The long-held debate over 'when to start' has been motivated by an attempt to balance cost versus effectiveness. These parameters have most often been assessed at the individual patient level. Even then, the focus has been on AIDS related morbidity and mortality. It is well established that inflammatory damage begins at early stages of infection, even before major immune damage has occurred.(2) Thus, the long-term effects of delayed access to cART will have an important impact on life expectancy, development of chronic diseases, and reduced long-term quality of life.(3) The slope of CD4 decline is variable, yet the period of time for a CD4 count to drop from current thresholds, say 0.500 to 0.350 x 10(9) cells/L., or 0.350 to 0.200 x 10(9) cells/L., is small (an average of 0.114 x 10(9) cells/L. cells per year (95% CI, 0.032-0.229),(4) and the short-term gains in cost and possible toxicity are importantly offset by life expectancy lost and the risk of chronic diseases.(3) For example, in the Antiretroviral Cohort Collaboration, delayed access to cART from greater than 0.200 x 10(9) cells/L. to 0.100-0.199 x 10(9) cells/L. was associated with a 7-year reduction in life expectancy.(3)

The benefits of early initiation are not just at the patient level as early cART initiation has potentially large effects at a population level on the incidence of new HIV infections.(5) Successful cART results in reduced viremia and therefore reduced infectivity.(5) Seeking out patients who are HIV infected through testing campaigns and then treating them, rather than passive systems that wait for individuals to seek HIV testing or identify infections when they present clinically, will benefit both the patients who require treatment and any of their subsequent sexual or drug using partners. The benefits of early initiation of cART are longer and better lives and the protection of others. We therefore contend that the more relevant question today should be 'why not start?' rather than 'when to start' cART.


1. Thompson MA, Aberg JA, Cahn P, et al. Antiretroviral treatment of adult HIV infection: 2010 recommendations of the International AIDS Society-USA panel. JAMA. 2010;304:321-333.

2. Brenchley JM, Schacker TW, Ruff LE, et al. CD4+ T cell depletion during all stages of HIV disease occurs predominantly in the gastrointestinal tract. J Exp Med. 2004;200:749-759.

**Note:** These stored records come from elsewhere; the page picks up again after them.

(** X6: on a grid of shape [(X, Y, C)], with the winning coordinate inside
    it, [update] returns a grid exactly when the length of the sample and the
    channel count [C] are broadcast-compatible (equal, or one of them 1); a
    sample of any other length makes it raise.  A mismatch with a length of
    1 is broadcast silently. *)
Theorem update_ok_iff_broadcastable (X Y C : nat) (w : grid) (sample : vec)
  (wx wy : nat) (sigma learning_rate : R) :
  has_shape X Y C w -> wx < X -> wy < Y ->
  (is_ok (update sample w (wx, wy) sigma learning_rate
            (fst (np_meshgrid (np_arange X) (np_arange Y)))
            (snd (np_meshgrid (np_arange X) (np_arange Y)))) = true
   <-> broadcastable (length sample) C).
Proof.
  intros Hw Hwx Hwy.
  assert (HX : 1 <= X) by lia. assert (HY : 1 <= Y) by lia.
  destruct (meshgrid_shape X Y) as [Hxm Hym].
  destruct (mesh_lookup X Y wx wy Hwx Hwy) as [Hcx Hcy].
  rewrite <- (np_subtract_ok_iff X Y C w sample Hw HX HY).
  unfold update. rewrite Hcx. cbn [bind]. rewrite Hcy. cbn [bind].
  set (ax := map2d _ (fst (np_meshgrid (np_arange X) (np_arange Y)))).
  set (ay := map2d _ (snd (np_meshgrid (np_arange X) (np_arange Y)))).
  assert (Hax : mat_shape Y X ax) by (apply map2d_shape; assumption).
  assert (Hay : mat_shape Y X ay) by (apply map2d_shape; assumption).
  rewrite (np_multiply_same Y X ax ay Hax Hay). cbn [bind].
  set (g := map2d _ (transpose (zip_with (zip_with Rmult) ax ay))).
  assert (Hg : mat_shape X Y g).
  { apply map2d_shape, transpose_shape; [apply zip2_shape; assumption|lia]. }
  destruct (np_subtract sample w) as [diff|e] eqn:Hd; cbn [bind];
    [|split; intros H; exact H].
  split; [reflexivity|]. intros _.
  destruct (np_subtract_rows sample w diff Hd) as [Hdlen Hdrows].
  unfold np_subtract in Hd. apply mapM_Forall2 in Hd.
  apply (Forall2_nth_iff _ _ _ [] []) in Hd. destruct Hd as [_ Hd].
  assert (Hcell : forall x y, x < X -> y < Y ->
            bcast (lift2 Rminus) sample (nth y (nth x w []) [])
            = Ok (nth y (nth x diff []) [])).
  { intros x y Hx Hy. specialize (Hd x ltac:(destruct Hw; lia)).
    apply mapM_Forall2 in Hd.
    apply (Forall2_nth_iff _ _ _ [] []) in Hd. destruct Hd as [_ Hd].
    apply Hd. rewrite (has_shape_rows X Y C w x Hw Hx). exact Hy. }
  assert (Hrowlen : forall x, x < X -> length (nth x diff []) = Y).
  { intros x Hx. rewrite Hdrows. apply (has_shape_rows X Y C); assumption. }
  assert (Hglen : length g = length diff)
    by (rewrite (proj1 Hg), Hdlen, (proj1 Hw); reflexivity).
  destruct (np_einsum g diff) as [delta|e] eqn:He.
  - cbn [bind]. unfold np_einsum in He.
    destruct (bcast_ok_inv _ g diff delta [] [] [] Hglen He) as [Hdl Hdelta].
    unfold np_add.
    apply (bcast_ok_same_length _ w delta [] []); [destruct Hw, Hg; lia|].
    intros x Hx. rewrite (proj1 Hw) in Hx.
    specialize (Hdelta x ltac:(destruct Hg; lia)).
    assert (Hgrow : length (nth x g []) = length (nth x diff [])).
    { rewrite (mat_shape_row X Y g x Hg Hx), (Hrowlen x Hx). reflexivity. }
    destruct (bcast_ok_inv _ _ _ _ 0%R [] [] Hgrow Hdelta) as [Hrl Hrow].
    apply (bcast_ok_same_length _ _ _ [] []).
    { rewrite (has_shape_rows X Y C w x Hw Hx), Hrl.
      rewrite (mat_shape_row X Y g x Hg Hx). reflexivity. }
    intros y Hy. rewrite (has_shape_rows X Y C w x Hw Hx) in Hy.
    specialize (Hrow y ltac:(rewrite (mat_shape_row X Y g x Hg Hx); exact Hy)).
    injection Hrow as Hrow. rewrite <- Hrow.
    apply (bcast_lift2_ok_iff Rplus). rewrite length_map.
    apply (bcast_lift2_length Rminus sample). apply Hcell; assumption.
  - exfalso.
    assert (Hok : is_ok (np_einsum g diff) = true).
    { unfold np_einsum.
      apply (bcast_ok_same_length _ g diff [] []); [exact Hglen|].
      intros x Hx. rewrite (proj1 Hg) in Hx.
      apply (bcast_ok_same_length _ _ _ 0%R []).
      - rewrite (mat_shape_row X Y g x Hg Hx), (Hrowlen x Hx). reflexivity.
      - intros; reflexivity. }
    rewrite He in Hok. discriminate Hok.
Qed.
(** * game.py in Rocq: a provably-fair non-transitive dice game

    A shallow embedding of the classes of [game.py] ([Dice],
    [RandomGenerator], [FairPlay], [ProbabilityCalculator], [CLI],
    [DiceGame]) and of the library calls they make, followed by the
    properties of the commitment protocol, of the range reduction and of
    the win-probability table.

    Conventions.
    - A Python [int] is a [Z]; [//] and [%] are [Z.div] and [Z.modulo]
      (both round towards minus infinity, as Python does) guarded by an
      explicit [ZeroDivisionError].
    - A Python [bytes] is a [list byte]. A Python [str] is a [string], each
      character standing for the code point of its number: the model covers
      the text whose code points are below 256 (Latin-1), and [strip],
      [lower], [isdigit] and [int] do on it what the interpreter does there
      (the no-break space is a blank, superscript two is a digit for
      [isdigit] and not for [int]).
    - [str], [repr] and f-strings refuse to write an [int] of more than
      4300 decimal digits, and [int] to read a numeral of more than 4300
      digits ([sys.get_int_max_str_digits()]): both raise [ValueError]. An
      index produced by [range(len(xs))] is written without that check, a
      list having fewer than [2^63] elements.
    - A Python [float] is a binary64 [float]; the mixed int/float cells of
      the probability table are [pynum]s.
    - Everything that the interpreter keeps outside the program text (the
      state of the [random] module, the operating system's entropy pool, the
      two standard streams) is a field of [World], threaded through a small
      state-and-exception monad [M]. *)

From Stdlib Require Import ZArith Lia List String Ascii Strings.Byte.
From Stdlib Require Import DecimalString DecimalZ DecimalPos Floats Uint63.
From stdpp Require Import base list strings.
Import ListNotations.

Local Open Scope Z_scope.

(** ** Python values and library functions *)

Module Py.

(** The exceptions that the modelled code can raise. *)
Inductive exn : Type :=
| ValueError (msg : string)
| ZeroDivisionError
| IndexError
| AttributeError
| EOFError
| SystemExit (code : Z).

(** Outcome of a call: a value, an exception, or [Timeout] when the
    iteration budget of a [while True] loop is used up before it returns. *)
Inductive result (A : Type) : Type :=
| Ret (a : A)
| Raise (e : exn)
| Timeout.
Arguments Ret {A} a.
Arguments Raise {A} e.
Arguments Timeout {A}.

(** A cell of the probability table: the int [0] it is initialised with,
    or the float that [win_count / 36] produces. *)
Inductive pynum : Type :=
| PyInt (z : Z)
| PyFloat (f : float).

(** What the program writes: a [print]ed line, the prompt of an [input]
    call, or one row of the help table ([f"{prob:.2f}"] applied to every
    cell of [row]; the row is kept unformatted). *)
Inductive output : Type :=
| Line (s : string)
| Prompt (s : string)
| HelpRow (i : nat) (row : list pynum).

(** The interpreter's ambient state.
    [mt_tape], [mt_pos]: the bytes that the [random] module's generator
    (a Mersenne Twister seeded at start-up) will output and how many of them
    were consumed. [os_entropy]: the operating system's entropy pool
    ([os.urandom], [secrets]). [stdin]: the lines still to be read.
    [stdout]: what was written, oldest first. *)
Record World : Type := mkWorld {
  mt_tape : nat -> byte;
  mt_pos : nat;
  os_entropy : nat -> byte;
  stdin : list string;
  stdout : list output
}.

Definition M (A : Type) : Type := World -> result A * World.

Definition ret {A} (a : A) : M A := fun w => (Ret a, w).

Definition bind {A B} (m : M A) (k : A -> M B) : M B :=
  fun w =>
    match m w with
    | (Ret a, w') => k a w'
    | (Raise e, w') => (Raise e, w')
    | (Timeout, w') => (Timeout, w')
    end.

Definition raise {A} (e : exn) : M A := fun w => (Raise e, w).

Definition timeout {A} : M A := fun w => (Timeout, w).

(** A computation that does not touch the world. *)
Definition lift {A} (r : result A) : M A := fun w => (r, w).

Definition emit (o : output) : M unit :=
  fun w => (Ret tt, mkWorld (mt_tape w) (mt_pos w) (os_entropy w) (stdin w)
                            (stdout w ++ [o])).

(** [print(s)] *)
Definition print (s : string) : M unit := emit (Line s).

(** [input(prompt)]: writes the prompt, then reads one line; [EOFError] at
    the end of the input. *)
Definition input (prompt : string) : M string :=
  fun w =>
    let out := stdout w ++ [Prompt prompt] in
    match stdin w with
    | [] => (Raise EOFError,
             mkWorld (mt_tape w) (mt_pos w) (os_entropy w) [] out)
    | l :: rest => (Ret l,
             mkWorld (mt_tape w) (mt_pos w) (os_entropy w) rest out)
    end.

(** [sys.exit(code)] *)
Definition sys_exit {A} (code : Z) : M A := raise (SystemExit code).

(** [a // b] and [a % b] on ints. *)
Definition floordiv (a b : Z) : result Z :=
  if b =? 0 then Raise ZeroDivisionError else Ret (a / b).

Definition mod_ (a b : Z) : result Z :=
  if b =? 0 then Raise ZeroDivisionError else Ret (a mod b).

(** [a / b] on two ints that a binary64 float represents exactly (all
    counts of the probability table are at most 36): the correctly rounded
    quotient. *)
Definition truediv (a b : Z) : float :=
  (PrimFloat.of_uint63 (Uint63.of_Z a) / PrimFloat.of_uint63 (Uint63.of_Z b))%float.

(** Sequencing of two calls that touch no state. *)
Definition and_then {A B} (r : result A) (k : A -> result B) : result B :=
  match r with
  | Ret a => k a
  | Raise e => Raise e
  | Timeout => Timeout
  end.

(** The decimal numeral of an int, with a leading [-] when negative, and
    the number of its digits. *)
Definition decimal (n : Z) : string := NilZero.string_of_int (Z.to_int n).

Definition decimal_digits (z : Z) : nat := String.length (decimal (Z.abs z)).

(** The interpreter's default limit on the digits of a decimal numeral
    ([sys.get_int_max_str_digits()]). *)
Definition int_max_str_digits : nat := 4300.

(** [str(n)], [repr(n)] and [f"{n}"] for an int: its decimal numeral, or
    [ValueError] when it has more digits than the limit. *)
Definition str_limit_error : exn :=
  ValueError "Exceeds the limit (4300 digits) for integer string conversion; use sys.set_int_max_str_digits() to increase the limit".

Definition str (n : Z) : result string :=
  if (int_max_str_digits <? decimal_digits n)%nat then Raise str_limit_error
  else Ret (decimal n).

(** [s.encode()] on ASCII text, such as a decimal numeral. *)
Definition encode (s : string) : list byte := list_byte_of_string s.

Definition byte_to_Z (b : byte) : Z := Z.of_N (Byte.to_N b).

Definition byte_of_Z (z : Z) : byte :=
  match Byte.of_N (Z.to_N (z mod 256)) with
  | Some b => b
  | None => x00
  end.

(** [int.from_bytes(bs, 'big')] *)
Definition int_from_bytes_big (bs : list byte) : Z :=
  fold_left (fun acc b => acc * 256 + byte_to_Z b) bs 0.

(** One lowercase hexadecimal digit, for [0 <= n < 16]. *)
Definition hex_digit (n : Z) : ascii :=
  if n <? 10 then ascii_of_N (Z.to_N (48 + n))
  else ascii_of_N (Z.to_N (87 + n)).

Definition hex_of_byte (b : byte) : list ascii :=
  [hex_digit (byte_to_Z b / 16); hex_digit (byte_to_Z b mod 16)].

(** [bs.hex()], and [hexdigest()] of a hash whose digest is [bs]. *)
Definition hex (bs : list byte) : string :=
  string_of_list_ascii (flat_map hex_of_byte bs).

3. Antiretroviral Cohort Collaboration. Life expectancy of individuals on combination antiretroviral therapy in high-income countries: a collaborative analysis of 14 cohort studies. Lancet. 2008;372:293-299.

4. Wolbers M, Babiker A, Sabin C, et al. Pretreatment CD4 cell slope and progression to AIDS or death in HIV-infected patients initiating antiretroviral therapy--the CASCADE collaboration: a collaboration of 23 cohort studies. PLoS Med. 2010;7:e1000239.

5. Montaner JS, Lima VD, Barrios R, et al. Association of highly active antiretroviral therapy coverage, population viral load, and yearly new HIV diagnoses in British Columbia, Canada: a population-based study. Lancet. 2010;376:532-539.